### Task statement
The response must consist of all the records, retyped exactly.

### Input material
>>>
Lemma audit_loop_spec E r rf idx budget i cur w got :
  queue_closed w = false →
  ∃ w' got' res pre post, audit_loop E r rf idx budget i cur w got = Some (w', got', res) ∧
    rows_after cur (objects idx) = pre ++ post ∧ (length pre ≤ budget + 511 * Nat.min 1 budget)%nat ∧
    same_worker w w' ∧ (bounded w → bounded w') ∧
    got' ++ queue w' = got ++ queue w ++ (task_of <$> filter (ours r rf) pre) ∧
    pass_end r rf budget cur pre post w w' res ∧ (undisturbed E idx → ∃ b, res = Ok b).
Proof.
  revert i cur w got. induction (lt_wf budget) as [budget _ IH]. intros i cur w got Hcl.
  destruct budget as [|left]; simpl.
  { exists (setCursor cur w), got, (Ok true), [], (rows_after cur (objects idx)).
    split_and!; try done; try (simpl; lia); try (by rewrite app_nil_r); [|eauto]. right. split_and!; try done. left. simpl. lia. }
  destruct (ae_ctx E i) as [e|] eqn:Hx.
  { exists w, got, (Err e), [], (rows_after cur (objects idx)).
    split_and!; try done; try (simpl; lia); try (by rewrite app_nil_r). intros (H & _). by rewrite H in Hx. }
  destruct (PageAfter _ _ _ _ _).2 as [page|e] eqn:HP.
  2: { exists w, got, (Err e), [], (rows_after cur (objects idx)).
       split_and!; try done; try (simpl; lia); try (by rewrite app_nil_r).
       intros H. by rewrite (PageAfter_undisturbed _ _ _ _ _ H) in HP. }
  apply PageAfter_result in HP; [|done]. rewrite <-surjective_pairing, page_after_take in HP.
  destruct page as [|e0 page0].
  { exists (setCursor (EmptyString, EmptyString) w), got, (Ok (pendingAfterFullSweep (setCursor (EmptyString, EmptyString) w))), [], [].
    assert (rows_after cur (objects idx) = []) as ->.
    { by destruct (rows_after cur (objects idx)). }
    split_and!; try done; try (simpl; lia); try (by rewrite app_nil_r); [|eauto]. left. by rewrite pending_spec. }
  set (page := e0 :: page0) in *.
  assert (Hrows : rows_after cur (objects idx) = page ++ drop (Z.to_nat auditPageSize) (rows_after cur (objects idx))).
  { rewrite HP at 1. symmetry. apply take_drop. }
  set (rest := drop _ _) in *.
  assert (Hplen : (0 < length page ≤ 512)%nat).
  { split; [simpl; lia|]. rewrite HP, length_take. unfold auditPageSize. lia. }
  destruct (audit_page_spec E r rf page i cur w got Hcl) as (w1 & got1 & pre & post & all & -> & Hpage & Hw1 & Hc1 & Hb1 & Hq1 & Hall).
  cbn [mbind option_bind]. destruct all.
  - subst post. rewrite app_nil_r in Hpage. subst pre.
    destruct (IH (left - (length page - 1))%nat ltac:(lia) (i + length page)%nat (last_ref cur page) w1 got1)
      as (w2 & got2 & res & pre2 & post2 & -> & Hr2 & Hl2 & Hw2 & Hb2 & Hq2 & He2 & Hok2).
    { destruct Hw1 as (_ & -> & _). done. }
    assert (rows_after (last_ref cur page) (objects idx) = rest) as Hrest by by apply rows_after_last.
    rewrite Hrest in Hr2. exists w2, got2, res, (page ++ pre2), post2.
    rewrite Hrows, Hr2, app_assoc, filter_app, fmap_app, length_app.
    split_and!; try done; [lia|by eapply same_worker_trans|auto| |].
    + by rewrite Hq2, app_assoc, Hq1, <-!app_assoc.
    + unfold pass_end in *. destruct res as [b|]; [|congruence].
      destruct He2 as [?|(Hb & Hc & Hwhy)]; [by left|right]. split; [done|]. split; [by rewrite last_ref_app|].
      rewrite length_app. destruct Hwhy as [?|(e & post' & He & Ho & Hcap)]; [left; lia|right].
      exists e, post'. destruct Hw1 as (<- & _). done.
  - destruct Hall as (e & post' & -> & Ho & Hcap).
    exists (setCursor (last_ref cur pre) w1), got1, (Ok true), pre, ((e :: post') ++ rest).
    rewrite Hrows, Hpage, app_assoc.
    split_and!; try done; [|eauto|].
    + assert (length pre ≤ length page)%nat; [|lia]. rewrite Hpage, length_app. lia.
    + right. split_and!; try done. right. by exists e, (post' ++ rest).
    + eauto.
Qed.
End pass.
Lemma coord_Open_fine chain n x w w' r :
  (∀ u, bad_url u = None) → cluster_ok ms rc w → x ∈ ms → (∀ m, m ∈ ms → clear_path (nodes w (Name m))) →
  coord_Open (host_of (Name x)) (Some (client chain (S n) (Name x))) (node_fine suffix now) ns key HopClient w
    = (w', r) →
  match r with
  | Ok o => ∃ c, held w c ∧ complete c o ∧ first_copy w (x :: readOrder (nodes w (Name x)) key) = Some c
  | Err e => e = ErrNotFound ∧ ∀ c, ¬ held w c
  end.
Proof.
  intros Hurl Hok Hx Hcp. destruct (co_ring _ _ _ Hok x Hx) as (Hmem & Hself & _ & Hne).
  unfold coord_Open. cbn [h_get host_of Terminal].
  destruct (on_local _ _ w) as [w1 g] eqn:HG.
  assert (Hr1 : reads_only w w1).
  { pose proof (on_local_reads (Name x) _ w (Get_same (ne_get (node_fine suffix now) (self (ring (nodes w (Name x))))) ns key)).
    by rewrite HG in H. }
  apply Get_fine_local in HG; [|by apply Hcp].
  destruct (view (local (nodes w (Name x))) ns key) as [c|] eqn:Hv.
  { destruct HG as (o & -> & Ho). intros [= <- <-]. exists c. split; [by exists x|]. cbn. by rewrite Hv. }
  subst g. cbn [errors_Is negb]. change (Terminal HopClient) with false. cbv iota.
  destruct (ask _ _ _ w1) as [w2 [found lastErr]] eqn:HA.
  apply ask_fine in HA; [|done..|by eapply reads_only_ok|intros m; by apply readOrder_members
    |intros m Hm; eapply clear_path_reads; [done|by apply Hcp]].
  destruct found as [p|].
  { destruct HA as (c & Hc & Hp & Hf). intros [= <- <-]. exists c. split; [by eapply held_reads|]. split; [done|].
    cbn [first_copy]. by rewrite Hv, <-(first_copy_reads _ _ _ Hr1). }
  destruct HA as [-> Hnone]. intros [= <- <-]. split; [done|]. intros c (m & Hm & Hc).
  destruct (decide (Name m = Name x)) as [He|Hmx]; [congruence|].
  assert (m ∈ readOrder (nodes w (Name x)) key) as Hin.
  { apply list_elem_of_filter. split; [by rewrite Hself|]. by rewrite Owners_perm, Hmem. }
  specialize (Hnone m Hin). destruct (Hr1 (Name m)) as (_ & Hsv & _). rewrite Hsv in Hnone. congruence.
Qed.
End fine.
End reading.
<<<
### Task response
Lemma audit_loop_spec E r rf idx budget i cur w got :
  queue_closed w = false →
  ∃ w' got' res pre post, audit_loop E r rf idx budget i cur w got = Some (w', got', res) ∧
    rows_after cur (objects idx) = pre ++ post ∧ (length pre ≤ budget + 511 * Nat.min 1 budget)%nat ∧
    same_worker w w' ∧ (bounded w → bounded w') ∧
    got' ++ queue w' = got ++ queue w ++ (task_of <$> filter (ours r rf) pre) ∧
    pass_end r rf budget cur pre post w w' res ∧ (undisturbed E idx → ∃ b, res = Ok b).
Proof.
  revert i cur w got. induction (lt_wf budget) as [budget _ IH]. intros i cur w got Hcl.
  destruct budget as [|left]; simpl.
  { exists (setCursor cur w), got, (Ok true), [], (rows_after cur (objects idx)).
    split_and!; try done; try (simpl; lia); try (by rewrite app_nil_r); [|eauto]. right. split_and!; try done. left. simpl. lia. }
  destruct (ae_ctx E i) as [e|] eqn:Hx.
  { exists w, got, (Err e), [], (rows_after cur (objects idx)).
    split_and!; try done; try (simpl; lia); try (by rewrite app_nil_r). intros (H & _). by rewrite H in Hx. }
  destruct (PageAfter _ _ _ _ _).2 as [page|e] eqn:HP.
  2: { exists w, got, (Err e), [], (rows_after cur (objects idx)).
       split_and!; try done; try (simpl; lia); try (by rewrite app_nil_r).
       intros H. by rewrite (PageAfter_undisturbed _ _ _ _ _ H) in HP. }
  apply PageAfter_result in HP; [|done]. rewrite <-surjective_pairing, page_after_take in HP.
  destruct page as [|e0 page0].
  { exists (setCursor (EmptyString, EmptyString) w), got, (Ok (pendingAfterFullSweep (setCursor (EmptyString, EmptyString) w))), [], [].
    assert (rows_after cur (objects idx) = []) as ->.
    { by destruct (rows_after cur (objects idx)). }
    split_and!; try done; try (simpl; lia); try (by rewrite app_nil_r); [|eauto]. left. by rewrite pending_spec. }
  set (page := e0 :: page0) in *.
  assert (Hrows : rows_after cur (objects idx) = page ++ drop (Z.to_nat auditPageSize) (rows_after cur (objects idx))).
  { rewrite HP at 1. symmetry. apply take_drop. }
  set (rest := drop _ _) in *.
  assert (Hplen : (0 < length page ≤ 512)%nat).
  { split; [simpl; lia|]. rewrite HP, length_take. unfold auditPageSize. lia. }
  destruct (audit_page_spec E r rf page i cur w got Hcl) as (w1 & got1 & pre & post & all & -> & Hpage & Hw1 & Hc1 & Hb1 & Hq1 & Hall).
  cbn [mbind option_bind]. destruct all.
  - subst post. rewrite app_nil_r in Hpage. subst pre.
    destruct (IH (left - (length page - 1))%nat ltac:(lia) (i + length page)%nat (last_ref cur page) w1 got1)
      as (w2 & got2 & res & pre2 & post2 & -> & Hr2 & Hl2 & Hw2 & Hb2 & Hq2 & He2 & Hok2).
    { destruct Hw1 as (_ & -> & _). done. }
    assert (rows_after (last_ref cur page) (objects idx) = rest) as Hrest by by apply rows_after_last.
    rewrite Hrest in Hr2. exists w2, got2, res, (page ++ pre2), post2.
    rewrite Hrows, Hr2, app_assoc, filter_app, fmap_app, length_app.
    split_and!; try done; [lia|by eapply same_worker_trans|auto| |].
    + by rewrite Hq2, app_assoc, Hq1, <-!app_assoc.
    + unfold pass_end in *. destruct res as [b|]; [|congruence].
      destruct He2 as [?|(Hb & Hc & Hwhy)]; [by left|right]. split; [done|]. split; [by rewrite last_ref_app|].
      rewrite length_app. destruct Hwhy as [?|(e & post' & He & Ho & Hcap)]; [left; lia|right].
      exists e, post'. destruct Hw1 as (<- & _). done.
  - destruct Hall as (e & post' & -> & Ho & Hcap).
    exists (setCursor (last_ref cur pre) w1), got1, (Ok true), pre, ((e :: post') ++ rest).
    rewrite Hrows, Hpage, app_assoc.
    split_and!; try done; [|eauto|].
    + assert (length pre ≤ length page)%nat; [|lia]. rewrite Hpage, length_app. lia.
    + right. split_and!; try done. right. by exists e, (post' ++ rest).
    + eauto.
Qed.
End pass.
Lemma coord_Open_fine chain n x w w' r :
  (∀ u, bad_url u = None) → cluster_ok ms rc w → x ∈ ms → (∀ m, m ∈ ms → clear_path (nodes w (Name m))) →
  coord_Open (host_of (Name x)) (Some (client chain (S n) (Name x))) (node_fine suffix now) ns key HopClient w
    = (w', r) →
  match r with
  | Ok o => ∃ c, held w c ∧ complete c o ∧ first_copy w (x :: readOrder (nodes w (Name x)) key) = Some c
  | Err e => e = ErrNotFound ∧ ∀ c, ¬ held w c
  end.
Proof.
  intros Hurl Hok Hx Hcp. destruct (co_ring _ _ _ Hok x Hx) as (Hmem & Hself & _ & Hne).
  unfold coord_Open. cbn [h_get host_of Terminal].
  destruct (on_local _ _ w) as [w1 g] eqn:HG.
  assert (Hr1 : reads_only w w1).
  { pose proof (on_local_reads (Name x) _ w (Get_same (ne_get (node_fine suffix now) (self (ring (nodes w (Name x))))) ns key)).
    by rewrite HG in H. }
  apply Get_fine_local in HG; [|by apply Hcp].
  destruct (view (local (nodes w (Name x))) ns key) as [c|] eqn:Hv.
  { destruct HG as (o & -> & Ho). intros [= <- <-]. exists c. split; [by exists x|]. cbn. by rewrite Hv. }
  subst g. cbn [errors_Is negb]. change (Terminal HopClient) with false. cbv iota.
  destruct (ask _ _ _ w1) as [w2 [found lastErr]] eqn:HA.
  apply ask_fine in HA; [|done..|by eapply reads_only_ok|intros m; by apply readOrder_members
    |intros m Hm; eapply clear_path_reads; [done|by apply Hcp]].
  destruct found as [p|].
  { destruct HA as (c & Hc & Hp & Hf). intros [= <- <-]. exists c. split; [by eapply held_reads|]. split; [done|].
    cbn [first_copy]. by rewrite Hv, <-(first_copy_reads _ _ _ Hr1). }
  destruct HA as [-> Hnone]. intros [= <- <-]. split; [done|]. intros c (m & Hm & Hc).
  destruct (decide (Name m = Name x)) as [He|Hmx]; [congruence|].
  assert (m ∈ readOrder (nodes w (Name x)) key) as Hin.
  { apply list_elem_of_filter. split; [by rewrite Hself|]. by rewrite Owners_perm, Hmem. }
  specialize (Hnone m Hin). destruct (Hr1 (Name m)) as (_ & Hsv & _). rewrite Hsv in Hnone. congruence.
Qed.
End fine.
End reading.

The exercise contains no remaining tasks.